07.10.2008
Entre chiens et loups
Je vais acheter des bougies. Je le vois en train de pisser contre un mur: "écarte les cuisses, j'arrive sale pute". Il pleut, on a plus d'électricité alors j'entoure ma bougie de plastique. La flamme vacille mais ne s'éteint pas.
Chez l'autre on ne peut pas dormir quand il pleut. Il attend, abrité, que la pluie se calme. "Viens Louise, j'ai à manger". Ici, pas besoin de mendier, il y a la famille.
Je tousse, mon palu est guéri mais pas ma bronchite. Un pakistanais tombé amoureux de moi me ramène des antibiotiques.
A l'aéroport, ils ont détaché mon collier. J'ai eu à nouveau faim, à nouveau froid mais j'étais à nouveau libre.
"Tu es la fille de Bob Denard"
J'ai vu les enfants des rues, comme des ombres qui mendiaient un peu d'héroine. Des phazers comme on dit ici. J'ai retrouvé ma famille: putes, tox, apatrides, sans papiers.
Je suis assise sur une marche, je regarde la pluie tomber, à coté de moi, mon frère. Je lui raconte ma galère, lui raconte comment il s'est fait enroler de force quand il était gamin. Je n'ai plus peur.

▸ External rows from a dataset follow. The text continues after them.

Lemma getOrCompute_mimics metadata (source : MarketSource D) mode tokenIn tokenOut amount purpose quotedAt compute :
  let k := mkQuoteCacheKey (ms_ID source) (md_Market metadata) mode tokenIn tokenOut (TokenAmount_String amount) purpose in
  (ms_CacheQuotes source <> Some false ->
     (forall q, entry k (md_StateHash metadata) q -> rebind q metadata quotedAt = compute) /\
     (forall q, compute = Ok q -> entry k (md_StateHash metadata) q)) ->
  Mimics cache_sound (getOrCompute ctx_Err metadata source mode tokenIn tokenOut amount purpose quotedAt compute) (answer ctx_Err compute).
Proof using Type.
  intros k Hk. unfold getOrCompute, answer. destruct ctx_Err as [e|]; [apply Mimics_lift|]. fold k.
  destruct (decide _) as [|Hcached]; [apply Mimics_lift|]. destruct (Hk Hcached) as [Hhit Hmiss].
  intros c Hc. pose proof (market_state_sound metadata c Hc) as Hs. destruct (market_state metadata c) as [r c1] eqn:Hr.
  destruct Hs as (state & -> & Hc1 & Hh & Hm). rewrite (st_bind_run _ _ c state c1 Hr).
  destruct (cm_quotes state !! k) as [q|] eqn:Hq.
  - destruct (Hc1 _ _ Hm k q Hq) as [_ He]. rewrite Hh in He. cbn. split; [done|by apply Hhit].
  - destruct compute as [q|e|why]; cbn; [|done..]. split; [|done].
    apply (remember_sound _ k q c1 state Hc1 Hm eq_refl). rewrite Hh. by apply Hmiss.
Qed.

Lemma amount_string_inj a b :
  amount_wf a -> amount_wf b -> amount_token a = amount_token b -> TokenAmount_String a = TokenAmount_String b -> a = b.
Proof using Type.
  intros Ha Hb Ht Hs. apply amount_ext; [done..|]. unfold TokenAmount_String in Hs.
  pose proof (SetString10_pretty _ (amount_wf_Units a Ha)) as H1. rewrite Hs, (SetString10_pretty _ (amount_wf_Units b Hb)) in H1.
  by injection H1.
Qed.

Lemma moved_ok r q metadata quotedAt : r = Ok q -> rebind q metadata quotedAt = moved r metadata quotedAt.
Proof using Type. by intros ->. Qed.

Lemma cached_input_mimics marketID i :
  valid_input marketID i ->
  Mimics cache_sound (cached_input ctx_Err sources refresh marketID i) (direct_input ctx_Err sources refresh marketID i).
Proof using Hsources.
  intros Hv. unfold cached_input, direct_input. destruct (sources !! marketID) as [source|] eqn:Hsrc; [|apply Mimics_lift].
  destruct (ms_QuoteFresh source) as [fresh|]; [destruct refresh; [apply Mimics_lift|]|];
    (apply getOrCompute_mimics; intros Hc; destruct (Hsources _ _ Hsrc) as [|Hsd]; [done|];
     pose proof Hv as (Hm & Hcur & Hwf & Ht); fold (input_key source i); split;
     [intros q He; inversion He as [s i' Hs Hk (Hm' & Hcur' & Hwf' & Ht') _ Hh Hq|s r _ Hk]; [|discriminate Hk];
      cbn [qk_market input_key] in Hs; rewrite Hm, Hsrc in Hs; injection Hs as <-;
      injection Hk as Hkm Hki Hko Hka Hkp;
      assert (i = move_input i' (in_Snapshot i) (in_QuotedAt i)) as Hi
        by (destruct i, i'; unfold move_input; cbn in *; f_equal; [done..|apply amount_string_inj; congruence|done]);
      rewrite Hi at 3; rewrite sd_quote by (done || split; congruence); by apply moved_ok
     |intros q Hq; eapply entry_input; cbn [qk_market input_key]; rewrite ?Hm; done]).
Qed.

Lemma cached_output_mimics marketID r :
  valid_output marketID r ->
  Mimics cache_sound (cached_output ctx_Err sources marketID r) (direct_output ctx_Err sources marketID r).
Proof using Hsources.
  intros Hv. unfold cached_output, direct_output. destruct (sources !! marketID) as [source|] eqn:Hsrc; [|apply Mimics_lift].
  apply getOrCompute_mimics. intros Hc. destruct (Hsources _ _ Hsrc) as [|Hsd]; [done|].
  pose proof Hv as (Hm & Hcur & Hwf & Ht & Hhigh). fold (output_key source r). split.
  - intros q He. inversion He as [s i' _ Hk|s r' Hs Hk (Hm' & Hcur' & Hwf' & Ht' & Hhigh') _ Hh Hq]; [discriminate Hk|].
    cbn [qk_market output_key] in Hs. rewrite Hm, Hsrc in Hs. injection Hs as <-. injection Hk as Hkm Hki Hko Hka Hkp.
    assert (r = move_request r' (eo_Snapshot r) (eo_QuotedAt r)) as Hr.
    { destruct r, r'; unfold move_request; cbn in *. f_equal; [done..|apply amount_string_inj; congruence|congruence|done]. }
    rewrite Hr at 3. rewrite (proj1 (MinimumInputForOutput_determined source r' (eo_Snapshot r) (eo_QuotedAt r)
      ltac:(split; congruence) Hcur' Hcur)). by apply moved_ok.
  - intros q Hq. eapply entry_output; cbn [qk_market output_key]; rewrite ?Hm; done.
Qed.
End transparent.

(** ** A local source is determined by the state

    A quote built from a state alone is the same quote at every snapshot of it. *)
Definition bound (q : Quote) (metadata : SnapshotMetadata) (quotedAt : Time) : Quote :=
  mkQuote (q_Source q) (q_Market q) (md_Version metadata) (md_StateHash metadata) (q_SourcePosition q) (q_ResponseHash q)
    (q_Purpose q) (q_Mode q) (q_Quality q) (q_AmountIn q) (q_AmountOut q) quotedAt [].

Lemma NewQuote_moved q fees m t m' t' :
  current m t -> current m' t' -> moved (NewQuote (bound q m t) fees) m' t' = NewQuote (bound q m' t') fees.
Proof.
  intros [Hv Ht] [Hv' Ht']. unfold moved, NewQuote at 1 2. cbn [bound q_Source q_Market q_SnapshotVersion q_SourcePosition q_Purpose q_QuotedAt
    q_Mode q_Quality q_AmountIn q_AmountOut].
  destruct (decide (q_Source q = "" \/ _ \/ md_Version m = 0)) as [Hb|Hid];
    [by rewrite (decide_True (P := q_Source q = "" \/ q_Market q = "" \/ md_Version m' = 0)) by tauto|].
  rewrite (decide_False (P := q_Source q = "" \/ q_Market q = "" \/ md_Version m' = 0)) by tauto.
  destruct (SourcePosition_Validate (q_SourcePosition q)) as [[]|e|why] eqn:Hp; cbn [wrap mbind res_bind]; [|done..].
  unfold Time_IsZero. destruct (decide (q_Purpose q = "" \/ t = 0 \/ _)) as [Hb|Hm];
    [by rewrite (decide_True (P := q_Purpose q = "" \/ t' = 0 \/ _)) by tauto|].
  rewrite (decide_False (P := q_Purpose q = "" \/ t' = 0 \/ _)) by tauto.
  set (quality := if decide (q_Quality q = "") then QuoteQualityExact else q_Quality q).
  assert (quality <> "") as Hne by (unfold quality; by destruct (decide (q_Quality q = ""))).
  destruct (decide (quality <> QuoteQualityExact /\ _)) as [|Hq]; [done|]. destruct (decide (amount_token _ = "" \/ _)) as [|Ha]; [done|].
  destruct (foldM _ tt fees) as [[]|e|why] eqn:Hf; cbn [mbind res_bind]; [|done..].
  unfold rebind, NewQuote. cbn [with_quality bound q_Source q_Market q_SnapshotVersion q_SourcePosition q_Purpose q_QuotedAt
    q_Mode q_Quality q_AmountIn q_AmountOut q_fees].
  rewrite decide_False by tauto. rewrite Hp. cbn [wrap mbind res_bind]. unfold Time_IsZero. rewrite decide_False by tauto.
  rewrite (decide_False (P := quality = "")) by done. rewrite decide_False by tauto. rewrite decide_False by tauto. rewrite Hf. done.
Qed.

(** Sources that answer from tokens, amount and purpose alone at any snapshot. *)
Lemma local_source_determined {D} (source : MarketSource D) (raw : QuoteInput D -> res (Quote * list QuoteFee)) :
  (forall i, ms_Quote source i = ('(q, fees) ← raw i; NewQuote (bound q (snap_metadata (in_Snapshot i)) (in_QuotedAt i)) fees)) ->
  (forall i snapshot t, same_state (snap_metadata (in_Snapshot i)) (snap_metadata snapshot) -> raw (move_input i snapshot t) = raw i) ->
  ms_QuoteExactOutput source = None -> StateDetermined source.
Proof.
  intros Hq Hraw Hnone. split; [| |congruence..].
  - intros i q. rewrite Hq. intros ([q0 fees] & _ & H)%bind_Ok. by eapply NewQuote_movable.
  - intros i snapshot t Hs Hc Hc'. rewrite !Hq, Hraw by done. destruct (raw i) as [[q fees]|e|why]; [|done..]. cbn [mbind res_bind].
    cbn [in_Snapshot in_QuotedAt move_input]. symmetry. by apply NewQuote_moved.
Qed.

Je suis redevenue un loup, je rode comme avant. Je peux passer cinq heures à parler à la lune.
Enveloppée de mon manteau de nuit, je vois ma mère la lune, je suis avec mes frères, j'ai mangé et il me reste encore quelques cigarettes.
L'autre nous invite à venir assister à son combat de boxe. On accepte avec joie. On ira voir ça dimanche et puis on ira jouer au foot après. On est comme des gosses.
Une pute arrive, son père vient de mourir, elle doit trouver l'argent pour l'enterrer. Il ne veut pas aller avec elle. Finalement il accepte et il emmène la fille.
Et la pluie s'arrete, l'autre part dormir, je regarde ebcore un peu la lune et je pars aussi.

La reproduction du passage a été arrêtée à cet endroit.